Beneath this line is the data. Output exactly the lines from the line with "accepted at most" to the line with "[ignoreFreshnessFailure] a proof", both ends included, and nothing more.

START EXTRACTED DATA

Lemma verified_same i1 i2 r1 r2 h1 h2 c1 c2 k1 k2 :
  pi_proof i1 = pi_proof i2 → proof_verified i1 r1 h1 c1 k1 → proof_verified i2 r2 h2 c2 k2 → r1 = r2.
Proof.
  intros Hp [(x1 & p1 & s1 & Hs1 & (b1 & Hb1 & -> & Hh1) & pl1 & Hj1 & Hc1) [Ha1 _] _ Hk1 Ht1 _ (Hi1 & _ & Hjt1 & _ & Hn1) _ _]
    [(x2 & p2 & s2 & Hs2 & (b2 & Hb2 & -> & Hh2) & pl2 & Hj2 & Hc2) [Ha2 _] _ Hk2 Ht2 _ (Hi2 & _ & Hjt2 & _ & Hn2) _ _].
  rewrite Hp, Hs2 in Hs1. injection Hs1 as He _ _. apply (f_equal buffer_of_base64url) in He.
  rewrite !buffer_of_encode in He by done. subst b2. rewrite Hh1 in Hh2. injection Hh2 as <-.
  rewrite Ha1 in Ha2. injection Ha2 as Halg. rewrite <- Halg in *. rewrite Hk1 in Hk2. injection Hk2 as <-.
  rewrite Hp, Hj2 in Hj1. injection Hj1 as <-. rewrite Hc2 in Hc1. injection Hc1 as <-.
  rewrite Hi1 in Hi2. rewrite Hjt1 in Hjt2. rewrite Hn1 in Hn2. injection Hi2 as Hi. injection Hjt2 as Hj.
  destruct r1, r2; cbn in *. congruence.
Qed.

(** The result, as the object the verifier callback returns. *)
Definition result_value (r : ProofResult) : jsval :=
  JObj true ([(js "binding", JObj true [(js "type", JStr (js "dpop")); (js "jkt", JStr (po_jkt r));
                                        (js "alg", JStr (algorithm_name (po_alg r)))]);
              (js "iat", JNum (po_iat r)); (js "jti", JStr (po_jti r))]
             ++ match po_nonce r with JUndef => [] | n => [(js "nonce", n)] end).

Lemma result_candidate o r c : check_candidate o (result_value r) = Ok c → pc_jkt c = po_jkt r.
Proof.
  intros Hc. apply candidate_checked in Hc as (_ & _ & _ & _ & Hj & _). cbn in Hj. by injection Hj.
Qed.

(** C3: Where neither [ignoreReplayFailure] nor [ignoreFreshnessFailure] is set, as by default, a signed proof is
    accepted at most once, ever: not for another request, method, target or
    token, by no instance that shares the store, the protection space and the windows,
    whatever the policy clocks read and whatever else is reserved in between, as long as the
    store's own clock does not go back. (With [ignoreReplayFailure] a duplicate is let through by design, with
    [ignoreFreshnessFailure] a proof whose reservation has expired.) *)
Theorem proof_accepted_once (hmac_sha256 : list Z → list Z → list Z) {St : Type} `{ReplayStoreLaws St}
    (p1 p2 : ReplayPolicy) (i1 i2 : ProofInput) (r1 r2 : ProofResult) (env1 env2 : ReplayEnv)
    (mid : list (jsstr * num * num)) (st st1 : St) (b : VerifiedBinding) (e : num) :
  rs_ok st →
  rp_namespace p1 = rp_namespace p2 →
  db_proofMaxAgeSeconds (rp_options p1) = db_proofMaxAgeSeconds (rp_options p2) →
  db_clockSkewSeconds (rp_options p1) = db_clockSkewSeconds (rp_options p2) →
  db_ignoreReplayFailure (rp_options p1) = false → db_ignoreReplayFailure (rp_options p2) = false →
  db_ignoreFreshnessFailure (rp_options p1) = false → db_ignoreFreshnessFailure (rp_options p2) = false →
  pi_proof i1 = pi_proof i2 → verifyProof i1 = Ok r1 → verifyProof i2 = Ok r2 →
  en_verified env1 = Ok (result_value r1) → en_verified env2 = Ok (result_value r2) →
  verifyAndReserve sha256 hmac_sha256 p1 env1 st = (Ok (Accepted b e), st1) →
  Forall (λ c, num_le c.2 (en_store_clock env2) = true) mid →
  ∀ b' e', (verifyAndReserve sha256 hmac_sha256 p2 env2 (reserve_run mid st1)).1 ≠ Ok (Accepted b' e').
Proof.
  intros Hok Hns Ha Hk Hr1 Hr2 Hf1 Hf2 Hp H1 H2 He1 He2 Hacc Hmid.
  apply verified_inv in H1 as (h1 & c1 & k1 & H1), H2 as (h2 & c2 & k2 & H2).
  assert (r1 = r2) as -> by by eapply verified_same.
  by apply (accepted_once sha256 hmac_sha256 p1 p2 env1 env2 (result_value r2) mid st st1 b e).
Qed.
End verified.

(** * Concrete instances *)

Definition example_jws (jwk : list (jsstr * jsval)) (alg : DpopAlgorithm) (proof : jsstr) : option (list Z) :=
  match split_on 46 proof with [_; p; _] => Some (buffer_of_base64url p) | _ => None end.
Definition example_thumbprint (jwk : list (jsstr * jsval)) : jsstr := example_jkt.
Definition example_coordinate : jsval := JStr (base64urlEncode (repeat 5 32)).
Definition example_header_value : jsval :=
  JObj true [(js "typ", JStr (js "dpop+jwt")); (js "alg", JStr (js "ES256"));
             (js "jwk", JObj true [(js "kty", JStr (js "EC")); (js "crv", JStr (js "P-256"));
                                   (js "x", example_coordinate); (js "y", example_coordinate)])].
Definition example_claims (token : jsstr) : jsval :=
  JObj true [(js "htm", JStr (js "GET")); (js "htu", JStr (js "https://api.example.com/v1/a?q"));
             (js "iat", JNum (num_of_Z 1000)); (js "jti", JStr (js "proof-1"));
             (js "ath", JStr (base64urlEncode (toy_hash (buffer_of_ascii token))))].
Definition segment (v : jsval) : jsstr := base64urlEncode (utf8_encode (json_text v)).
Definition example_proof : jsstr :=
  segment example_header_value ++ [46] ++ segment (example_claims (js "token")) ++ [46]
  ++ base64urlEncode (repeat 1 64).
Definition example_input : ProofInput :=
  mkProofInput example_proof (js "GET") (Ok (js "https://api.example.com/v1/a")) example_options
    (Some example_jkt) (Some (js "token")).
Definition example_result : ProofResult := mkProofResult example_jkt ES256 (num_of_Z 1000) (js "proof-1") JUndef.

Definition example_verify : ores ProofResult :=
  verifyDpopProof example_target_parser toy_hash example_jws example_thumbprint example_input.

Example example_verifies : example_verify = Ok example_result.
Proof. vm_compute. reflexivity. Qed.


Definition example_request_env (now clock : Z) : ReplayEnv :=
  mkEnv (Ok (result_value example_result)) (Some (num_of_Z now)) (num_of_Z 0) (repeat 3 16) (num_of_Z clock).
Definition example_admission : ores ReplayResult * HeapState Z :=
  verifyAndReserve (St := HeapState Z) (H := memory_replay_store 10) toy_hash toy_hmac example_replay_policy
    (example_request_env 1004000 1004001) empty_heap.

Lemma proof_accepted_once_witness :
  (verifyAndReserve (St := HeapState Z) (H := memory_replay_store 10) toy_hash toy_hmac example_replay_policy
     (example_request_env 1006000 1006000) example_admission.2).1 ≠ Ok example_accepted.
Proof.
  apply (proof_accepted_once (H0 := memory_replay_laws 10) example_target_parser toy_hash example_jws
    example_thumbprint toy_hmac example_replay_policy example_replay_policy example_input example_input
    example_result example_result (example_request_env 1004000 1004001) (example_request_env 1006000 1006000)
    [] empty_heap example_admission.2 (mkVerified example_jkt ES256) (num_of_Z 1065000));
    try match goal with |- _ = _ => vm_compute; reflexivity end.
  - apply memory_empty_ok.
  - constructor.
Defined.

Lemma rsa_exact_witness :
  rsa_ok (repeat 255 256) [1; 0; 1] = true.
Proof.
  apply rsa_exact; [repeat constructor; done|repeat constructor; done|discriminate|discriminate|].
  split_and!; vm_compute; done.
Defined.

END EXTRACTED DATA

RESULT OF THE EXERCISE:
    accepted at most once, ever: not for another request, method, target or
    token, by no instance that shares the store, the protection space and the windows,
    whatever the policy clocks read and whatever else is reserved in between, as long as the
    store's own clock does not go back. (With [ignoreReplayFailure] a duplicate is let through by design, with
    [ignoreFreshnessFailure] a proof whose reservation has expired.) *)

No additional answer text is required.